Before the discovery of petroleum in the Niger delta region of Nigeria,
Agriculture sectors are one of the sectors that are contributing most to the
development of Nigerian economy (Zivkovic, Omorogiuwa and Ademoh 2014).
Nigeria is divided into south and north, the northern part of the country is the region
where about 70% of the populations are farmers. The country is also known for its
abundance of fertile soil and climate for agriculture, which when used properly can
place the country among the league of high economically developed nations in the
world (Zivkovic, Omorogiuwa and Ademoh 2014). With the availability of both the
lands and fertile soil in the country, Nigeria’s government has failed to use all the
natural resources they have in abundance on the agricultural sector but focused more
on the petroleum in the southern parts of the country.
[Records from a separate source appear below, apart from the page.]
(** [x * c] and [x / c] for a finite constant [c > 0]. *)
Definition scale (x : jsnum) (c : R) : jsnum :=
  match x with NaN => NaN | Num a => Num (a * c) | Inf s => Inf s end.
Definition divide (x : jsnum) (c : R) : jsnum :=
  match x with NaN => NaN | Num a => Num (a / c) | Inf s => Inf s end.

(** [Math.abs] *)
Definition abs (x : jsnum) : jsnum :=
  match x with NaN => NaN | Num a => Num (Rabs a) | Inf _ => Inf false end.

Definition isNaN (x : jsnum) : bool :=
  match x with NaN => true | _ => false end.

(** [Math.max(a, b)] and [Math.min(a, b)] on finite numbers. *)
Definition max (a b : R) : R := Rmax a b.
Definition min (a b : R) : R := Rmin a b.

(** [Math.max(c, x)] and [Math.min(c, x)] for a finite constant [c] and
    any number [x]: NaN stays NaN. *)
Definition maxWith (c : R) (x : jsnum) : jsnum :=
  match x with
  | NaN => NaN
  | Num r => Num (max c r)
  | Inf neg => if neg then Num c else Inf false
  end.
Definition minWith (c : R) (x : jsnum) : jsnum :=
  match x with
  | NaN => NaN
  | Num r => Num (min c r)
  | Inf neg => if neg then Inf true else Num c
  end.

(** [Math.floor] on finite numbers. *)
Definition floor (x : R) : Z := Int_part x.

(** [x.toFixed(d)]: the nearest multiple of [10^-d], the larger one on a
    tie; the record field holds the number its decimal string denotes.
    The argument is the real number the expression denotes: where the
    code rounds a quotient to the nearest double before [toFixed], as in
    [(volume / 1000000).toFixed(1)], a quotient that lies on a tie may be
    rounded to either side, so that the code may give the neighbouring
    multiple ([(1450000 / 1000000).toFixed(1)] is ['1.4']). *)
Definition toFixed (d : nat) (x : R) : R :=
  IZR (floor (x * 10 ^ d + 1 / 2)) / 10 ^ d.

(** *** [parseFloat] *)

Fixpoint skip_ws (s : string) : string :=
  match s with
  | String c r => if is_space c then skip_ws r else s
  | EmptyString => s
  end.

(** The leading decimal digits of [s], and what follows them. *)
Fixpoint span_digits (s : string) : list nat * string :=
  match s with
  | String c r =>
      if is_digit c
      then let '(ds, rest) := span_digits r in ((nat_of_ascii c - 48)%nat :: ds, rest)
      else ([], s)
  | EmptyString => ([], s)
  end.

Definition digits_value (ds : list nat) : Z :=
  fold_left (fun acc d => (10 * acc + Z.of_nat d)%Z) ds 0%Z.

(** The exponent part [e], [e+] or [e-] followed by digits; absent or
    incomplete, it contributes nothing. *)
Definition exponent (s : string) : Z :=
  match s with
  | String c r =>
      if Ascii.eqb c "e"%char || Ascii.eqb c "E"%char then
        match r with
        | String sg r' =>
            if Ascii.eqb sg "-"%char then
              match span_digits r' with
              | ([], _) => 0%Z
              | (ds, _) => (- digits_value ds)%Z
              end
            else if Ascii.eqb sg "+"%char then digits_value (fst (span_digits r'))
            else digits_value (fst (span_digits r))
        | EmptyString => 0%Z
        end
      else 0%Z
  | EmptyString => 0%Z
  end.

Definition pow10 (e : Z) (x : R) : R :=
  match e with
  | Z0 => x
  | Zpos p => x * 10 ^ Pos.to_nat p
  | Zneg p => x / 10 ^ Pos.to_nat p
  end.

(** The unsigned literal at the head of [s]. *)
Definition unsigned_literal (s : string) : jsnum :=
  if startsWith "Infinity" s then Inf false
  else
    let '(ip, rest) := span_digits s in
    match rest with
    | String "." rest' =>
        let '(fp, rest'') := span_digits rest' in
        match ip, fp with
        | [], [] => NaN
        | _, _ =>
            Num (pow10 (exponent rest'')
                   (IZR (digits_value (ip ++ fp)) / 10 ^ List.length fp))
        end
    | _ =>
        match ip with
        | [] => NaN
        | _ => Num (pow10 (exponent rest) (IZR (digits_value ip)))
        end
    end.

Definition negate (x : jsnum) : jsnum :=
  match x with NaN => NaN | Num a => Num (- a) | Inf s => Inf (negb s) end.

(** [parseFloat(s)] on a string: leading white space, an optional sign,
    then the longest decimal literal. *)
Definition parseFloat (s : string) : jsnum :=
  match skip_ws s with
  | String "-" r => negate (unsigned_literal r)
  | String "+" r => unsigned_literal r
  | t => unsigned_literal t
  end.

(** *** Dynamically typed fields of a provider's JSON *)

Inductive jsval : Type :=
| VUndefined
| VString (s : string)
| VNumber (x : jsnum).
It is estimated that the
population of Nigeria is about 100 million; over 61.2 percent of this population is
living in poverty with less than one dollar per day (Opinion Polls Socio-economic
Polls, 2013). Nigerian economy could have been better than what is today if the
agricultural sector had been given more attention by the government. This is because
the agricultural sector is the only solution to the situation Nigerian are today, it is the
only sector that can provide for all the unemployed and the poor citizens living in the
rural areas with a less than dollar per day (Zivkovic, Omorogiuwa and Ademoh
2014). Most of the problems faced by Nigerians in agricultural sector are the lack of
machines, good roads, and credits to increase productivity.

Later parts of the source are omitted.